NOW, THEREFORE, the parties agree as follows:
1. Grant of Option. Effective as of the date hereof, the Optionee is hereby
granted an option (the "Option") to purchase an aggregate of __________ shares
of Stock, pursuant to the terms of this Agreement. The Option is not intended to
be and shall not be treated as an incentive stock option under Section 422 of
the Internal Revenue Code of 1986, as amended.
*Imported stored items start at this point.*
(** [\d], [[\d,]], [[/\-]] and [\.], with or without IGNORECASE: no member
    is cased. *)
Lemma digit_set_chars (flag : bool) (c : N) :
  in_charset flag digit c = true → isdecimal c = true.
Proof.
  unfold in_charset, digit, set. cbn [negate members existsb item_hascased].
  rewrite andb_false_r. cbn [existsb item_match xorb orb].
  by rewrite orb_false_r.
Qed.

Lemma digit_comma_set_chars (flag : bool) (c : N) :
  in_charset flag (set [Digit; Chr (chr ",")]) c = true →
  isdecimal c || (c =? chr ",") = true.
Proof.
  unfold in_charset, set. cbn [negate members].
  replace (flag && existsb item_hascased _) with false
    by (by destruct flag; vm_compute).
  cbn [existsb item_match xorb orb]. by rewrite orb_false_r.
Qed.

Lemma separator_set_chars (flag : bool) (c : N) :
  in_charset flag (set [Chr (chr "/"); Chr (chr "-")]) c = true →
  (c =? chr "/") || (c =? chr "-") = true.
Proof.
  unfold in_charset, set. cbn [negate members].
  replace (flag && existsb item_hascased _) with false
    by (by destruct flag; vm_compute).
  cbn [existsb item_match xorb orb]. by rewrite orb_false_r.
Qed.

Lemma dot_chars (flag : bool) (c : N) :
  lit_match flag (chr ".") c = true → (c =? chr ".") = true.
Proof.
  unfold lit_match.
  replace (flag && iscased (chr ".")) with false by (by destruct flag).
  done.
Qed.

Lemma number_chars (flag : bool) :
  chars_in flag (λ c, amount_char c = true) number.
Proof.
  unfold number, amount_char. cbn [cat chars_in plus]. repeat split.
  - intros c H%digit_comma_set_chars. apply orb_true_iff in H as [ -> | -> ]; [done|].
    by rewrite orb_true_r.
  - intros c H%dot_chars. rewrite H. by rewrite orb_true_r.
  - intros c H%digit_set_chars. by rewrite H.
Qed.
2. Option Price. The exercise price of the Option shall be $_____ per share
of Stock subject thereto.
3. Conditions to Exercisability. The Option shall become exercisable with
respect to all of the shares of Stock covered by the Option on the date of this
Agreement.
4. Period of Option. The Option shall expire on the fifth anniversary of
the date of this Agreement. In the event of the death of the Optionee, the
executors, administrators, legatees or distributees of the estate of the
Optionee shall have the right to exercise the Option in accordance with
paragraph 5 hereof. In the event the Option is exercised by the executors,
administrators, legatees or distributees of the estate of the Optionee the
Company shall be under no obligation to issue shares of Stock hereunder unless
and until the Company is satisfied that the person (or persons) exercising the
Option is the duly appointed executor or administrator or the proper legatee or
distributee of the estate of the Optionee.
5. Exercise of Option.
(a) The Option shall be exercised in the following manner. The
Optionee shall deliver to the Company written notice specifying the number
of shares of Stock that the Optionee elects to purchase, which shall be a
whole number of shares of Stock not less than 100. The Optionee must
include with such notice full payment of the exercise price for the Stock
being purchased pursuant to such notice. Payment of the exercise price must
be made in cash or in shares of Stock having a Fair Market Value (as
hereinafter defined) equal to such Option price or in a combination of cash
and Stock. "Fair Market Value" of a share of Stock shall mean (i) if the
shares of Stock are then listed or admitted to trading on any national
securities exchange, the last reported sales price of the shares of Stock
sold in the regular way on the principal national securities exchange on
which such Stock is listed or admitted to trade, or if no sales occurred on
such date, the last sales price on the last preceding day on which such
shares of Stock were sold on such exchange or (ii) if the shares of Stock
are not then listed or admitted to trading on any national securities
exchange, the last reported sale price of a share of Stock as reported on
any National Association of Securities Dealers Automated Quotation System
("NASDAQ") on the last preceding day on which such shares of Stock were
reported sold, or (iii) if the shares of Stock are not then listed or
admitted to trading on the national securities exchange or reported on
NASDAQ, such value as the Board of Directors of the Company, acting in good
faith and in its sole discretion, shall determine. In lieu of full payment
of the exercise price in cash, upon request of the Optionee, the Company
shall allow Optionee to exercise the Option or a portion thereof through a
cashless exercise procedure whereby the Optionee may pay the exercise price
and any withholding taxes arising on such exercise by directing that shares
of Stock otherwise deliverable upon exercise of the Option be withheld. In
connection with any such cashless exercise, the portion of the Option
relating to the shares of Stock being withheld in payment of the exercise
price shall be deemed surrendered and cancelled. On exercise of the Option,
if the Company is required by law to withhold for the payment of taxes
arising with respect to such exercise, such notice of exercise shall also
be accompanied by payment in cash or in shares of Stock already owned of
the amount of any taxes which are required by law to be so withheld.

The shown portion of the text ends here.